STRATEGINEWS.id, Medan — Novelis Dee Lestari atau Dewi Lestari Simangunsong berbagi pengalaman kepada ratusan mahasiswa dan para penulis di Kota Medan. Dee pun berkisah bagaimana proses kepenulisan buku-bukunya, khususnya buku teranyarnya berjudul “Tanpa Rencana”.
Diakui Dee, proses kepenulisan buku itu cukup unik.

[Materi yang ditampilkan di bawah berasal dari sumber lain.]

(** A run that reaches the output-writing step calls [cv2.imwrite] once,
    last, and reports what the call raised, or success when it returned. *)
Lemma run_at_write E argv rq img bs wm path :
  embed_reaches_write E argv rq img bs wm path ->
  embed_watermark E argv =
    let params := encoding_params path (jpeg_quality rq) in
    let trace :=
      [CallImread (input_path rq); CallSetWatermark "bytes" bs;
       CallEncode img "dwtDctSvd"; CallImwrite (PStr path) wm params] in
    match imwrite E (PStr path) wm params with
    | inr _ => Result (Exited 0) [ok_object] trace
    | inl e => Result (Exited 1) [error_object (exc_str e)] trace
    end.
Proof.
  intros (((args & (arg & Harg & Hjson) & Hip & Hop & Hph & Hq) & (Hcv & Hwm) & Himg)
          & Hhex & Henc & Hpath).
  destruct rq as [ip op ph q]; cbn [input_path output_path payload_hex jpeg_quality] in *.
  subst op. unfold encoding_params.
  unfold_script. rewrite Harg; simpl. rewrite Hjson, Hip, Hop, Hph, Hq, Hcv, Hwm; simpl.
  rewrite Himg, Hhex; simpl. rewrite Henc; simpl.
  unfold method_lower.
  destruct (endswith_any (lower path) [".jpg"; ".jpeg"]); simpl;
    [| destruct (endswith (lower path) ".png"); simpl;
       [| destruct (endswith (lower path) ".webp"); simpl]];
    destruct (imwrite E (PStr path) wm _); reflexivity.
Qed.

End EmbedRun.

Module EmbedFailures.
Import Py Proc Contract EmbedWatermark.

Ltac split_elem H :=
  repeat (apply elem_of_cons in H as [-> | H]); [.. | apply elem_of_nil in H; destruct H].

Ltac open_request rq :=
  destruct rq as [? ? ? ?];
  cbn [input_path output_path payload_hex jpeg_quality] in *.

(** Every failure before the output-writing step ends the run with exit
    code 1 and one failure object, and without a call of [cv2.imwrite]. *)
Lemma early_failure E argv :
  fails_before_write E argv ->
  status (embed_watermark E argv) = Exited 1 /\
  written_paths (lib_calls (embed_watermark E argv)) = [] /\
  exists msg, printed (embed_watermark E argv) = [error_object msg].
Proof.
  intros [ Harg
         | arg e Harg Hjson
         | args key e (arg & Harg & Hjson) Hkey Hget
         | args name e (arg & Harg & Hjson) Hname Himp
         | args path e (arg & Harg & Hjson) Hget Hread
         | args path (arg & Harg & Hjson) Hget Hread
         | args payload e (arg & Harg & Hjson) Hget Hhex
         | rq img bs e ((args & (arg & Harg & Hjson) & Hip & Hop & Hph & Hq)
                        & (Hcv & Hwm) & Himg) Hhex Henc
         | args path e (arg & Harg & Hjson) Hget Hlow ];
    try split_elem Hkey; try split_elem Hname; try open_request rq;
    run_script; eauto.
Qed.


(** The calls of an embed run, in order: a write is the fourth and last
    call, after the load, the payload and the embedding. *)
Lemma write_is_last E argv pre path img params post :
  lib_calls (embed_watermark E argv) = pre ++ CallImwrite path img params :: post ->
  post = [] /\
  exists input bs src,
    pre = [CallImread input; CallSetWatermark "bytes" bs; CallEncode src "dwtDctSvd"] /\
    encode E "bytes" bs src "dwtDctSvd" = inr img.
Proof.
  run_script; intros Hcalls;
    destruct pre as [| c1 [| c2 [| c3 [| c4 pre]]]];
    simplify_eq/=; eauto 8;
    destruct pre; discriminate.
Qed.

Ltac solve_parses := eexists; split; eassumption.





End EmbedFailures.

Module DetectRun.
Import Py Proc Contract DetectWatermark.

(** A detect run that has loaded the image: the decoder is built for
    [payload_length * 8] bits and the run reports what [decode] did. *)
Lemma run_loaded E argv path payload_length img :
  detect_loads E argv path payload_length img ->
  detect_watermark E argv =
    match mul_8 payload_length with
    | inl e => Result (Exited 1) [error_object (exc_str e)] [CallImread path]
    | inr bits =>
        let trace :=
          [CallImread path; CallWatermarkDecoder "bytes" bits;
           CallDecode img "dwtDctSvd"] in
        match decode E "bytes" bits img "dwtDctSvd" with
        | inr payload => Result (Exited 0) [ok_payload_object (hex payload)] trace
        | inl e => Result (Exited 1) [error_object (exc_str e)] trace
        end
    end.
Proof.
  intros ((args & (arg & Harg & Hjson) & Hip & Hlen) & (Hcv & Hwm) & Himg).
  run_script; reflexivity.
Qed.



Ltac solve_detect_loads :=
  split; [eexists; split; [EmbedFailures.solve_parses | split; eassumption]
         | split; [split; eassumption | eassumption] ].



End DetectRun.

(* ===================================================================== *)
(** * The output file: format, write failures, order of the steps *)
(* ===================================================================== *)

Module OutputFile.
Import Py Proc Contract Scenario.

Abbreviation embed := EmbedWatermark.embed_watermark.

(** The rows of the table on the file names of the specification. *)
Lemma table_examples q :
  encoding_params "out.jpg" q = [(IMWRITE_JPEG_QUALITY, q)] /\
  encoding_params "out.JPEG" q = [(IMWRITE_JPEG_QUALITY, q)] /\
  encoding_params "out.png" q = [(IMWRITE_PNG_COMPRESSION, PInt 3)] /\
  encoding_params "out.WebP" q = [(IMWRITE_WEBP_QUALITY, q)] /\
  encoding_params "out.bin" q = [].
Proof. repeat split; reflexivity. Qed.

(** When [cv2.imwrite] raises, the failure is reported. *)
Lemma write_exception_reported E argv rq img bs wm path e :
  embed_reaches_write E argv rq img bs wm path ->
  imwrite E (PStr path) wm (encoding_params path (jpeg_quality rq)) = inl e ->
  status (embed E argv) = Exited 1 /\
  printed (embed E argv) = [error_object (exc_str e)].
Proof.
  intros Hreach Hwrite.
  rewrite (EmbedRun.run_at_write _ _ _ _ _ _ _ Hreach). cbn zeta.
  rewrite Hwrite. split; reflexivity.
Qed.

(** C1: not met by the code.  When the run reaches the output-writing step
    and [cv2.imwrite] returns [False], the file could not be written, yet
    the embedder prints the success object and exits with code 0: lines 34
    to 40 drop the value [cv2.imwrite] returns. *)
Theorem unwritable_output_reported_as_success E argv rq img bs wm path :
  embed_reaches_write E argv rq img bs wm path ->
  imwrite E (PStr path) wm (encoding_params path (jpeg_quality rq)) = inr false ->
  status (embed E argv) = Exited 0 /\
  printed (embed E argv) = [ok_object].
Proof.
  intros Hreach Hwrite.
  rewrite (EmbedRun.run_at_write _ _ _ _ _ _ _ Hreach). cbn zeta.
  rewrite Hwrite. split; reflexivity.
Qed.

Lemma studio_parses argv arg args :
  argv !! 1 = Some arg -> loads arg = inr args -> parses studio argv args.
Proof. intros H1 H2. exists arg. split; [exact H1 | exact H2]. Qed.

(** The run that writes under [/readonly/] reaches the write. *)
Lemma readonly_reaches_write :
  embed_reaches_write studio [script_embed; embed_readonly]
    (EmbedRequest (PStr "a.png") (PStr "/readonly/b.png") (PStr hello_hex) (PInt 92))
    picture hello marked_picture "/readonly/b.png".
Proof.
  repeat split.
  exists embed_readonly_args.
  split; [apply (studio_parses _ embed_readonly); reflexivity |].
  repeat split.
Qed.

Lemma unwritable_output_reported_as_success_witness :
  imwrite studio (PStr "/readonly/b.png") marked_picture
    (encoding_params "/readonly/b.png" (PInt 92)) = inr false /\
  status (embed studio [script_embed; embed_readonly]) = Exited 0 /\
  printed (embed studio [script_embed; embed_readonly]) = [ok_object].
Proof.
  split; [reflexivity |].
  apply (unwritable_output_reported_as_success studio _ _ _ _ _ _
           readonly_reaches_write).
  reflexivity.
Defined.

Buku itu lahir dari proses panjang setelah Dee jenuh bersosial media dan memilih kembali memasuki dunia sunyi penulis.
Hal itu dikatakan mantan personel Trio Rida Sita Dewi ini saat “Bedah Buku Karya Dewi Lestari/Dee Lestari berjudul Tanpa Rencana”. Diskusi yang digagas Ngobrol Buku bekerja sama dengan FIB USU ini berlangsung di Aula Fakultas Ilmu Budaya Universitas Sumatra Utara, Sabtu (8/2/2025).

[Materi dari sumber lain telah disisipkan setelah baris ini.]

Lemma C2_poller_waits_after_every_fetch_witness :
  exists log before,
    run (AzCopyUtils.startAndWaitForCopy 5 (AzCopyClient sampleHost None)
           (LocalLocation sampleSource) (RemoteSasLocation sampleDestination)
           sampleOptions recordingProgress (Some (ProgressSink 0))
           (cancelCheck (Some neverCancelled)))
    = (Returned (engineJobId sampleHost), log)
    /\ countEv isWait log = 3
    /\ countEv isFetch log = 3
    /\ waitsAreFixed log = true
    /\ paced false log = true
    /\ log = (before ++ [EvSetTimeout 1000])%list.
Proof.
  apply (C2_poller_waits_after_every_fetch AzCopyUtils.startAndWaitForCopy
           sampleHost None (LocalLocation sampleSource)
           (RemoteSasLocation sampleDestination) sampleOptions
           (Some (ProgressSink 0)) (Some neverCancelled) 3 5).
  - left; reflexivity.
  - split; [lia | split; [reflexivity|]].
    intros [|[|n]] Hn; [reflexivity | reflexivity | simpl in Hn; lia].
  - intros n Hn; reflexivity.
  - lia.
Defined.

(** C4: on a turn of the loop whose cancellation check passes, the value fed
    to the log report, and to the notification report when a sink is
    supplied, is the completed-transfer count of the fetched status for a
    wildcard source and its bytes-over-wire count otherwise, and 0 when the
    status or that counter is absent; the turn returns. *)
Theorem C4_progress_counter_selected (turn : PollTurn) (h : Host)
    (exes : option AzCopyExes) (src : AzCopyLocation) (jobId : string)
    (sink : option Progress) (cancel : option (nat -> option Thrown))
    (previous : option TransferStatus) (log : list Event) :
  In turn pollTurns ->
  checkPasses cancel (countEv isCheck log) ->
  let status := engineStatus h jobId (countEv isFetch log) in
  let finishedWork := specProgressCounter src status in
  finishedWorkOf src status = finishedWork
  /\ turn (AzCopyClient h exes) src jobId recordingProgress sink
       (cancelCheck cancel) previous log
     = (Returned status,
        (log
         ++ (if supplied cancel then [EvThrowIfCanceled] else [])
         ++ [EvGetJobInfo jobId; EvReportToOutputWindow finishedWork]
         ++ match sink with
            | Some s => [EvReportToNotification finishedWork s]
            | None => []
            end
         ++ [EvSetTimeout 1000])%list).
Proof.
  intros Hin Hpass status finishedWork.
  assert (Hsame : finishedWorkOf src status = finishedWork).
  { subst finishedWork. unfold finishedWorkOf, specProgressCounter, Js.orZero.
    destruct status as [st|]; [|reflexivity].
    destruct (if useWildCard src then TransfersCompleted st
              else BytesOverWire st) as [count|]; [|reflexivity].
    destruct (Z.eqb_spec count 0); congruence. }
  split; [exact Hsame|].
  rewrite (pollTurns_same turn Hin),
    (pollOnce_passes h exes src jobId sink cancel previous log Hpass).
  unfold cycleEvents. fold status. now rewrite Hsame.
Qed.

Lemma C4_progress_counter_selected_witness :
  finishedWorkOf (LocalLocation sampleSource) (sampleScript 0) = 3%Z
  /\ AzCopyUtils.pollOnce (AzCopyClient sampleHost None)
       (LocalLocation sampleSource) "job-1" recordingProgress
       (Some (ProgressSink 0)) (cancelCheck (Some neverCancelled)) None []
     = (Returned (sampleScript 0),
        [EvThrowIfCanceled; EvGetJobInfo "job-1"; EvReportToOutputWindow 3;
         EvReportToNotification 3 (ProgressSink 0); EvSetTimeout 1000]).
Proof.
  apply (C4_progress_counter_selected AzCopyUtils.pollOnce sampleHost None
           (LocalLocation sampleSource) "job-1" (Some (ProgressSink 0))
           (Some neverCancelled) None []).
  - left; reflexivity.
  - reflexivity.
Defined.

(** C10: the poller's loop is entered on every invocation, because the
    status starts undefined: after the submission comes the first
    cancellation check, or the first status fetch when no check is supplied.
    When that first status already is 'EndOfJob' and the check passes, the
    run is one check (if supplied), one fetch, one report of the terminal
    counter to the log surface, one to the notification sink if supplied,
    and one wait, and the handle is returned. *)
Theorem C10_loop_body_runs_once (poller : Poller) (h : Host)
    (exes : option AzCopyExes) (src dst : AzCopyLocation)
    (options : ICopyOptions) (sink : option Progress)
    (cancel : option (nat -> option Thrown)) (fuel : nat) :
  In poller pollers ->
  1 <= fuel ->
  let invocation :=
    run (poller fuel (AzCopyClient h exes) src dst options recordingProgress
           sink (cancelCheck cancel)) in
  let terminal := engineStatus h (engineJobId h) 0 in
  notEndOfJob None = true
  /\ (exists out more,
        invocation
        = (out, EvCopy src dst options
                :: firstOfTurn (engineJobId h) (supplied cancel) :: more))
  /\ (notEndOfJob terminal = false -> checkPasses cancel 0 ->
      invocation
      = (Returned (engineJobId h),
         (EvCopy src dst options
          :: (if supplied cancel then [EvThrowIfCanceled] else [])
          ++ [EvGetJobInfo (engineJobId h);
              EvReportToOutputWindow (finishedWorkOf src terminal)]
          ++ match sink with
             | Some s => [EvReportToNotification (finishedWorkOf src terminal) s]
             | None => []
             end
          ++ [EvSetTimeout 1000])%list)).
Proof.
  intros Hin Hfuel invocation terminal. subst invocation.
  rewrite (pollers_same poller Hin).
  split; [reflexivity|]. split.
  - now apply poller_enters_loop.
  - intros Hend Hpass.
    rewrite (poller_run_to_end h exes src dst options sink cancel 1 fuel).
    + cbn [cycles]. unfold cycleEvents. fold terminal.
      now rewrite !app_nil_r.
    + split; [lia | split; [exact Hend | intros n Hn; simpl in Hn; lia]].
    + intros n Hn. now replace n with 0 by lia.
    + exact Hfuel.
Qed.

Lemma C10_loop_body_runs_once_witness :
  notEndOfJob None = true
  /\ (exists out more,
        run (AzCopyUtils.startAndWaitForCopy 1
               (AzCopyClient finishedHost None) (LocalLocation sampleSource)
               (RemoteSasLocation sampleDestination) sampleOptions
               recordingProgress (Some (ProgressSink 0))
               (cancelCheck (Some neverCancelled)))
        = (out, EvCopy (LocalLocation sampleSource)
                  (RemoteSasLocation sampleDestination) sampleOptions
                :: EvThrowIfCanceled :: more))
  /\ run (AzCopyUtils.startAndWaitForCopy 1
            (AzCopyClient finishedHost None) (LocalLocation sampleSource)
            (RemoteSasLocation sampleDestination) sampleOptions
            recordingProgress (Some (ProgressSink 0))
            (cancelCheck (Some neverCancelled)))
     = (Returned "job-1",
        [EvCopy (LocalLocation sampleSource)
           (RemoteSasLocation sampleDestination) sampleOptions;
         EvThrowIfCanceled; EvGetJobInfo "job-1"; EvReportToOutputWindow 10;
         EvReportToNotification 10 (ProgressSink 0); EvSetTimeout 1000]).
Proof.
  destruct (C10_loop_body_runs_once AzCopyUtils.startAndWaitForCopy
              finishedHost None (LocalLocation sampleSource)
              (RemoteSasLocation sampleDestination) sampleOptions
              (Some (ProgressSink 0)) (Some neverCancelled) 1
              (or_introl eq_refl) (le_n 1)) as (Hinit & Henter & Hrun).
  split; [exact Hinit|]. split; [exact Henter|].
  apply Hrun; reflexivity.
Defined.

“Buku itu semacam bulan madu dengan diri saya sendiri sebagai penulis setelah proses panjang dan jenuh bersosial media. Idenya pun spontan. Malah beberapa tulisan ada yang idenya berasal dari pembaca,” kata Dee menjawab pertanyaan pemandu diskusi, Eka Dalanta.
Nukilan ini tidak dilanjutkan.